Visitei a terra natal do escritor de Pequena Sereia e outras histórias nada infantis
No Museu Nacional de Belas Artes de Copenhagen, uma escultura permanece tanto parada quanto em fuga, a ambiguidade que as histórias magníficas possuem. Em 2017, enquanto fazia um curso de literatura na Casa Guilherme de Almeida, conheci Hans Christian Andersen, um escritor delicado e brutal na mesma medida. Perto dessa época, fui presenteada com o exemplar 'O patinho feio e outras histórias' da editora 34. Li História de uma mãe durante a madrugada para a aula no sábado de manhã. Não lembro se foi numa sexta-feira 13 mas, certamente, aquela era uma história de terror.
O homem que eu amo tem um exemplar dessas mesmas histórias, um pouco mais antigo e, na versão dele, História de uma mãe se chama "História da Mãe" e eu gosto disso porque somos muitos parecidos, embora ele seja da década do rock psicodélico LSD flores hippies, e eu, do grunge capitalismo global suicídio.

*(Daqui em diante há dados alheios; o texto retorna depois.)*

(** ** Waiting for the stop signal *)

(** C7: after a successful startup [runServe] subscribes to SIGINT and
    SIGTERM and then waits.  If neither ever arrives it does not return
    and [Close] is not called (the run blocks, or another signal ends the
    process).  If one arrives, [runServe] receives it, logs it, calls
    [Close] on the server with all its listeners and returns what [Close]
    returns.  Nothing of this, in particular no [Close], happens during
    startup. *)
Theorem returns_only_after_stop_signal (w : World) (cfg : Config) :
  startup_ok w cfg ->
  exists t0,
    waits t0 = false
    /\ listen_calls t0 = map listen_target (Server_Listeners cfg)
    /\ ((Forall (dropped stop_signals) (w_signals w)
         /\ runServe w = (t0 ++ [EvNotify stop_signals], Blocked))
        \/ (exists pre sig post,
              w_signals w = pre ++ sig :: post
              /\ Forall (dropped stop_signals) pre
              /\ sig <> SIGINT /\ sig <> SIGTERM
              /\ runServe w = (t0 ++ [EvNotify stop_signals], Exited sig))
        \/ (exists pre sig post,
              w_signals w = pre ++ sig :: post
              /\ Forall (dropped stop_signals) pre
              /\ (sig = SIGINT \/ sig = SIGTERM)
              /\ runServe w
                 = (t0 ++ stop_trace sig,
                    Returned
                      (w_Close w (map listen_target (Server_Listeners cfg)))))).
Proof.
  intros (Hcfg & (pepper & Hpep & Hpw) & Hbind).
  pose proof (runServe_shape w) as H.
  destruct (runServe w) as [t o]. simpl in *.
  inversion H as [err Hc|cfg' err Hc Hp|cfg' pepper' err Hc Hp He Hpw'
                 |cfg' users tu tl e' Hs|cfg' users tu tl s Hs Hr
                 |cfg' users tu tl s sig Hs Hr|cfg' users tu tl s sig Hs Hr];
    subst t o.
  - rewrite Hcfg in Hc. discriminate Hc.
  - rewrite Hcfg in Hc. injection Hc as <-. rewrite Hpep in Hp. discriminate Hp.
  - rewrite Hcfg in Hc. injection Hc as <-.
    rewrite Hpep in Hp. injection Hp as <-.
    destruct (Hpw He) as [au Hau]. rewrite Hau in Hpw'. discriminate Hpw'.
  - pose proof (started_config _ _ _ _ _ _ _ Hcfg Hs) as ->.
    pose proof (started_flow _ _ _ _ _ _ Hs) as Hfl.
    rewrite Hbind in Hfl. destruct Hfl as [Hfl _]. discriminate Hfl.
  - pose proof (started_config _ _ _ _ _ _ _ Hcfg Hs) as ->.
    pose proof (started_flow _ _ _ _ _ _ Hs) as Hfl.
    rewrite Hbind in Hfl. destruct Hfl as [Hfl Hcalls].
    destruct (startup_trace_quiet _ _ _ _ _ _ Hs) as [Hq Hlc].
    exists (startup_trace cfg users tu tl).
    split; [exact Hq|]. split; [rewrite Hlc; exact Hcalls|].
    left. rewrite startup_trace_app.
    inversion Hr as [Hall| |]. split; [exact Hall|reflexivity].
  - pose proof (started_config _ _ _ _ _ _ _ Hcfg Hs) as ->.
    pose proof (started_flow _ _ _ _ _ _ Hs) as Hfl.
    rewrite Hbind in Hfl. destruct Hfl as [Hfl Hcalls].
    destruct (startup_trace_quiet _ _ _ _ _ _ Hs) as [Hq Hlc].
    exists (startup_trace cfg users tu tl).
    split; [exact Hq|]. split; [rewrite Hlc; exact Hcalls|].
    right. left. rewrite startup_trace_app.
    inversion Hr as [|pre sg post Heq Hpre Hnin Hex|]. subst sg.
    exists pre, sig, post.
    split; [exact Heq|]. split; [exact Hpre|].
    split; [|split; [|reflexivity]]; intros ->; apply Hnin;
      unfold stop_signals, os_Interrupt; in_list.
  - pose proof (started_config _ _ _ _ _ _ _ Hcfg Hs) as ->.
    pose proof (started_flow _ _ _ _ _ _ Hs) as Hfl.
    rewrite Hbind in Hfl. destruct Hfl as [Hfl Hcalls].
    destruct (startup_trace_quiet _ _ _ _ _ _ Hs) as [Hq Hlc].
    exists (startup_trace cfg users tu tl).
    split; [exact Hq|]. split; [rewrite Hlc; exact Hcalls|].
    right. right. rewrite startup_trace_app.
    inversion Hr as [| |pre sg post Heq Hpre Hin]. subst sg.
    exists pre, sig, post.
    split; [exact Heq|]. split; [exact Hpre|].
    injection Hfl as ->. split; [|reflexivity].
    unfold stop_signals, os_Interrupt in Hin.
    apply elem_of_cons in Hin. destruct Hin as [->|Hin]; [left; reflexivity|].
    apply elem_of_cons in Hin. destruct Hin as [->|Hin]; [right; reflexivity|].
    apply elem_of_nil in Hin. destruct Hin.
Qed.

Escultura "Morte e a Mãe" (1892) de Niels Hansen Jacobsen. A mulher - a mãe -, chora caída no chão enquanto a Morte leva seu filhinho.
A escultura foge com o bebê, roupas esvoaçantes, pouca carne para muito osso. Eu não conhecia o frio até então. O conto me impactou tanto que virou referência de meu romance 'Para onde atrai o azul', escrito no ano seguinte e publicado no último Setembro. Minha personagem passa por algumas feridas semelhantes às da Mãe. Para não dar spoilers óbvios: cabelos caindo, fagulha no olho, a voz que não sai e o sangue sangue sangue. Mas, ao contrário da Mãe, que perde tudo para figuras fantásticas diversas, minha personagem é desmembrada por um único homem bastante real.
"O velho, que era a própria Morte, trazia na mão direita uma foice. E na esquerda, uma ampulheta. Era pleno inverno. A geada era forte."
Pelos anos que seguiram, eu não entendia por que a Morte levou o bebê, o que isso queria dizer. Eu não conhecia o frio até então, esse frio cheio de vento que pode tão facilmente levar embora um bebê a qualquer momento, uma pessoa adulta. Caminhava do museu a uma loja de donuts e sentia o vento me empurrando. Não à toa, a Dinamarca produz 140% de sua energia a partir dos parques eólicos e distribui o excedente a outros países. Quando as vestes da Morte esvoaçam, não é só porque está correndo; é o vento de inverno que mostra sua força; rápido, gelado e úmido.
Lemos História de uma Mãe com a única dúvida: ela resgatará seu bebê?
"A Morte corre mais rápido que a luz e nunca traz de volta o que leva."
O homem que eu amo me desencontrou nas décadas e me sinto correndo em busca do Tempo, esta criatura tão poderosa quanto a Morte. Cheguei tarde e é certo que não viverei o rock psicodélico LSD flores hippies, para mim sobrou o grunge capitalismo global suicídio. Mas penso que
(ainda que eu não resgate meu Amor)
o velho carrega consigo uma ampulheta-Tempo e uma foice-Morte porque elas são o mesmo. Apesar de gêmeos, enquanto o Tempo às vezes é breve, a Morte é sempre eterna.
Em volta da ilha é tudo mar. E o mar significa Adeus, se despedir. Copenhagen significa porto, às vezes é possível viajar e voltar. Voltar, se possível.
Tudo que acaba morre?
O inverno tira facilmente uma vida, mas quando não tira, não esfria em nada os sentimentos que viajam comigo, por mais que eu gostaria. O contraste entre o que atinge minha pele por fora e o que me incendeia por dentro só faz confirmar. Vejo quadros esculturas paisagens com o homem que eu amo grudado no meu olho, não importa a quantos Portos eu chegue e dos quais me vá.
Nem tudo que morre acaba, eu tenho certeza.
Adorei. Precisamos, muito, conversar sobre esse post.